» Data provided
== Segment start ==

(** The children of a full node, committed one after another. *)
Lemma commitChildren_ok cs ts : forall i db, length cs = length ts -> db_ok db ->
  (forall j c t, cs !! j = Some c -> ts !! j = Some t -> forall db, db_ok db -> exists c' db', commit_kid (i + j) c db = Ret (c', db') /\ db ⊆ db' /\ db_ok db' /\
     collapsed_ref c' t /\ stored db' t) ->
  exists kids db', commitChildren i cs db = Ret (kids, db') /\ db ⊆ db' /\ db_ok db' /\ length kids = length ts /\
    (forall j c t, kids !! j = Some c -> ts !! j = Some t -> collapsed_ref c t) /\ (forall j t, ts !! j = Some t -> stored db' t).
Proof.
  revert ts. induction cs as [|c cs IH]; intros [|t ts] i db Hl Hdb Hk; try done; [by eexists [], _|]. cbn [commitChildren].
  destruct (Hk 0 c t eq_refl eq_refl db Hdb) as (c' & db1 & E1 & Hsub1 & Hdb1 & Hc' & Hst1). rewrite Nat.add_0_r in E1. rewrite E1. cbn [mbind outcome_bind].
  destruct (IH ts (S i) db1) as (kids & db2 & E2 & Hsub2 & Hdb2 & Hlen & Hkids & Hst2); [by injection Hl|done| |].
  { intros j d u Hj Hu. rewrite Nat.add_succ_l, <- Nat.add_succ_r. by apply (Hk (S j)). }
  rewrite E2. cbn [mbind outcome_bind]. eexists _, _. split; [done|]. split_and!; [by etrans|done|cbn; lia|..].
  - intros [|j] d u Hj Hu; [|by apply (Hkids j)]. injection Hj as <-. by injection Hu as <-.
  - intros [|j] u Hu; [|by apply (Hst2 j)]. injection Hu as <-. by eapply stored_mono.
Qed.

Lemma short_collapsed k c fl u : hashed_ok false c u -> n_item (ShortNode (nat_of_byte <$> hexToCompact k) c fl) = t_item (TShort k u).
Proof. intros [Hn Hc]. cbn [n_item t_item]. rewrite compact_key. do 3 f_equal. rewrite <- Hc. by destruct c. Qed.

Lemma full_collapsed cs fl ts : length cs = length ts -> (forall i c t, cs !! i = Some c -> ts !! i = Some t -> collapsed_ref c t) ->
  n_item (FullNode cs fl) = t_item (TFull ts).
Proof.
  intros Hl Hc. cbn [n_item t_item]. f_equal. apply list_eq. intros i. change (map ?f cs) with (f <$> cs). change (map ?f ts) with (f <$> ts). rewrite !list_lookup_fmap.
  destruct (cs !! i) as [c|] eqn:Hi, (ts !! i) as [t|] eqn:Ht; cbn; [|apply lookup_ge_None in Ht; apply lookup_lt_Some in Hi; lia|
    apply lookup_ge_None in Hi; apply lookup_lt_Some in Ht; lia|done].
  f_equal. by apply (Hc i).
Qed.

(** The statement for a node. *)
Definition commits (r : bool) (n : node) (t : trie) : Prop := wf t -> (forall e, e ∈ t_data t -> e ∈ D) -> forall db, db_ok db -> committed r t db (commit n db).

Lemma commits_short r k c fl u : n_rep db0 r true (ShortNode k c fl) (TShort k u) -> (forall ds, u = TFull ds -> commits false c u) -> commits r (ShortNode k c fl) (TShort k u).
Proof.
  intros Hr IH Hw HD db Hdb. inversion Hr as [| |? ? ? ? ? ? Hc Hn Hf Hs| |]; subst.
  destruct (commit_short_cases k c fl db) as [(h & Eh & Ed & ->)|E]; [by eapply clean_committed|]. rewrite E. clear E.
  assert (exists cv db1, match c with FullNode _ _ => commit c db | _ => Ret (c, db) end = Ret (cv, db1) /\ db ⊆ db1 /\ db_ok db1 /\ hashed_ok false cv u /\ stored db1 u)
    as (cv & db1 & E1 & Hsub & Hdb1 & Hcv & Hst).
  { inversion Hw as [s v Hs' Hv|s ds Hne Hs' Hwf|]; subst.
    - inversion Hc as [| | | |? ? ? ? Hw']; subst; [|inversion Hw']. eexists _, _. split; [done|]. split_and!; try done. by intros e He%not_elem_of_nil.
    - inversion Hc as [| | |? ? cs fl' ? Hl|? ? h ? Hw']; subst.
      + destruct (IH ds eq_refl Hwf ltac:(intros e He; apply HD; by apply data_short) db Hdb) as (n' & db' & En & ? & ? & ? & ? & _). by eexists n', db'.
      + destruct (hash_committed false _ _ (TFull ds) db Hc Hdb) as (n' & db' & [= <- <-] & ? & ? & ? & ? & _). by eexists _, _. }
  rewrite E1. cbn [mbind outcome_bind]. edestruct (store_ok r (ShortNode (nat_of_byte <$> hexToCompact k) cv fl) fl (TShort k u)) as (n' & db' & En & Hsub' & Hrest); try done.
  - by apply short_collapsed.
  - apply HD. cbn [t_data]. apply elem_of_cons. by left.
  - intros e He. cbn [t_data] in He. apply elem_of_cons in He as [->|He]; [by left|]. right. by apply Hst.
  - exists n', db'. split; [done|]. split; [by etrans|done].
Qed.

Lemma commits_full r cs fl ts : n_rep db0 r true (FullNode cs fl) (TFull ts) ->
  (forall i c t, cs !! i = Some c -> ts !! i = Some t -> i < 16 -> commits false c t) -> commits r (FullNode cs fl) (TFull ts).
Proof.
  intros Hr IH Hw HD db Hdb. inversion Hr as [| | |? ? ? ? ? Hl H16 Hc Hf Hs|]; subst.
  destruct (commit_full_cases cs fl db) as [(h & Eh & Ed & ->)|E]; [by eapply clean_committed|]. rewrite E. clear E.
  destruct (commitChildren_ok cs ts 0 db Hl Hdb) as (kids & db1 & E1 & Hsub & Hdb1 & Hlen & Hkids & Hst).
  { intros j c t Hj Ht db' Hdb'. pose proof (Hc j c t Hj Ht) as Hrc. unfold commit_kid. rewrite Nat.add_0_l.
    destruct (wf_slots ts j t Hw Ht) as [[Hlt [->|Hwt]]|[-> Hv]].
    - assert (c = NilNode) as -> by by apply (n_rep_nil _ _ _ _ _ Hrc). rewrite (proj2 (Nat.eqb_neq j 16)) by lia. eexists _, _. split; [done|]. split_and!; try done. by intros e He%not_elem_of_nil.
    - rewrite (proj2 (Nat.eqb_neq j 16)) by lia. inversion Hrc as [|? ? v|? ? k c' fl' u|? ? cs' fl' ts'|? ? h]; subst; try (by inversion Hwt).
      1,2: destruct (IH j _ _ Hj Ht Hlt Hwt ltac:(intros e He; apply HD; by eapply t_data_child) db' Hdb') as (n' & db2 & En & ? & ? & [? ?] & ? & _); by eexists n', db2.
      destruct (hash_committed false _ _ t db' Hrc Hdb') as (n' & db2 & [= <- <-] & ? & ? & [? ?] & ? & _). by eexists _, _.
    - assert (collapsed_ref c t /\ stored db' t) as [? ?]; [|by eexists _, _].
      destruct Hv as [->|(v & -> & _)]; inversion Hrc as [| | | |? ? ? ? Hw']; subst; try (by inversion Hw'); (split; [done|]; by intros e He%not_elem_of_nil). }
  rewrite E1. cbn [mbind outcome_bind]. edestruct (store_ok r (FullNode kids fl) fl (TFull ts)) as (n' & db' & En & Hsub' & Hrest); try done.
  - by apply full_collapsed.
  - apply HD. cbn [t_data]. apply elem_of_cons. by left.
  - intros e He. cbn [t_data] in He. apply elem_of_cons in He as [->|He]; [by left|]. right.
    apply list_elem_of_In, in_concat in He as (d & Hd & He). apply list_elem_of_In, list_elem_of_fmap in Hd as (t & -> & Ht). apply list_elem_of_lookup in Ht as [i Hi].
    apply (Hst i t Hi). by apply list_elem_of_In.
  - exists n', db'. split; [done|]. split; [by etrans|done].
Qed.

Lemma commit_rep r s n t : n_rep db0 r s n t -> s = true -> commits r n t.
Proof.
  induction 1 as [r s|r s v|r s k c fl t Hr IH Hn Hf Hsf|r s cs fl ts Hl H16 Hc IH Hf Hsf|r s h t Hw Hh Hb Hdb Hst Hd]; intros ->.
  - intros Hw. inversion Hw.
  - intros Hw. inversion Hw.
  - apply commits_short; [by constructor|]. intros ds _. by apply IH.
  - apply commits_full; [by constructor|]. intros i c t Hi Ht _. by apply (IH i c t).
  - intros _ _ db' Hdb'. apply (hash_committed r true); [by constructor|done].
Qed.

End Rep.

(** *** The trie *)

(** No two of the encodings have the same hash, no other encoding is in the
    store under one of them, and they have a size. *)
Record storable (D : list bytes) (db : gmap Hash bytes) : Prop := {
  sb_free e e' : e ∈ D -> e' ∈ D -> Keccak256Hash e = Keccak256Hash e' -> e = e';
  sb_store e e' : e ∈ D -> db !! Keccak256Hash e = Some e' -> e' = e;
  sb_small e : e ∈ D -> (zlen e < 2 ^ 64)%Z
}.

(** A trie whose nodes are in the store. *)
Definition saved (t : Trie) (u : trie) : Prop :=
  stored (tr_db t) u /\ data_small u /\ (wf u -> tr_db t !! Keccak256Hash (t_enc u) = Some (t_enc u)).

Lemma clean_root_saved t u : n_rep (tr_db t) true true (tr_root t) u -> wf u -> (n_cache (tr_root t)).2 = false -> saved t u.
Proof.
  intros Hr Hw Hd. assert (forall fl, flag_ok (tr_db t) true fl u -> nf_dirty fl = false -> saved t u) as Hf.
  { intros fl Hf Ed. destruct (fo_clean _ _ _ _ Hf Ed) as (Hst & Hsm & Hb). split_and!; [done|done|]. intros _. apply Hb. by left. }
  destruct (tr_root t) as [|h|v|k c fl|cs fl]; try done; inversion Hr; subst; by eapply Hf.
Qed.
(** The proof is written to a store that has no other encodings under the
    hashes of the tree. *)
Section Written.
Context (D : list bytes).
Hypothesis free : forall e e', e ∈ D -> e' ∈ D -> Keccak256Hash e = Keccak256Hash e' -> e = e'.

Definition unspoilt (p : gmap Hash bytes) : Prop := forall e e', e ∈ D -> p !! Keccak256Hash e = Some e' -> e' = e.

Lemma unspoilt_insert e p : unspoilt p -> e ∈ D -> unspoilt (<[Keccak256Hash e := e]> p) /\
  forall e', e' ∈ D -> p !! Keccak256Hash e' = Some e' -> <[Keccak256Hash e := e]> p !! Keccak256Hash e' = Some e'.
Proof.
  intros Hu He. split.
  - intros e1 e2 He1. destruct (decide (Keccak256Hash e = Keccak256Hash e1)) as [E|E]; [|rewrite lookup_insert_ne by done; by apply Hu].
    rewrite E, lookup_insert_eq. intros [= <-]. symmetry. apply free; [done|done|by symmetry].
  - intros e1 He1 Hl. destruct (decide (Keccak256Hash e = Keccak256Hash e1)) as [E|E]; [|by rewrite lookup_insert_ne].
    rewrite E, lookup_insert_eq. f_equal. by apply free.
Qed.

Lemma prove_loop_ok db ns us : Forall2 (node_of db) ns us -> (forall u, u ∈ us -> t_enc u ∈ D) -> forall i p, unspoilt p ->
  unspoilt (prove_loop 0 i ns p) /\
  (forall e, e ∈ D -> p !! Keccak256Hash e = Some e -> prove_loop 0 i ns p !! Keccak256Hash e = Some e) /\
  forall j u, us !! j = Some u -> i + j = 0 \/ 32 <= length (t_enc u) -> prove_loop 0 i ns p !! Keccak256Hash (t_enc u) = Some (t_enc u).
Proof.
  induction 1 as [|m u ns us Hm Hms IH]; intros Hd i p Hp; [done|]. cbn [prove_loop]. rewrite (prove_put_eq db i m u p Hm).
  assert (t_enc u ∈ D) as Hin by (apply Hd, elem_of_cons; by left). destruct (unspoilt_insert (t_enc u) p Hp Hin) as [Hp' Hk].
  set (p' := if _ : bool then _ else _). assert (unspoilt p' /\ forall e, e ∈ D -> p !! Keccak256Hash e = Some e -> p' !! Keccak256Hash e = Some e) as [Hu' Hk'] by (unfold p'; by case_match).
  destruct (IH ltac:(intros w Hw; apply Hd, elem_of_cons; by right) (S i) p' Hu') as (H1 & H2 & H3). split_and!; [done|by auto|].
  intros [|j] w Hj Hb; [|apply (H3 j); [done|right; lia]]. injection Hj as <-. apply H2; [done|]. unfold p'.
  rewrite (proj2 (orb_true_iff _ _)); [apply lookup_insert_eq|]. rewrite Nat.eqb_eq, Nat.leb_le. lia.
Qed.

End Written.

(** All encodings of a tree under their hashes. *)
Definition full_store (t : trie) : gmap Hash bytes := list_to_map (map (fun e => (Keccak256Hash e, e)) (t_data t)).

== Segment end ==

Note each line above that contains "constructor" and copy it out.

» Task result
  - apply commits_short; [by constructor|]. intros ds _. by apply IH.
  - apply commits_full; [by constructor|]. intros i c t Hi Ht _. by apply (IH i c t).
  - intros _ _ db' Hdb'. apply (hash_committed r true); [by constructor|done].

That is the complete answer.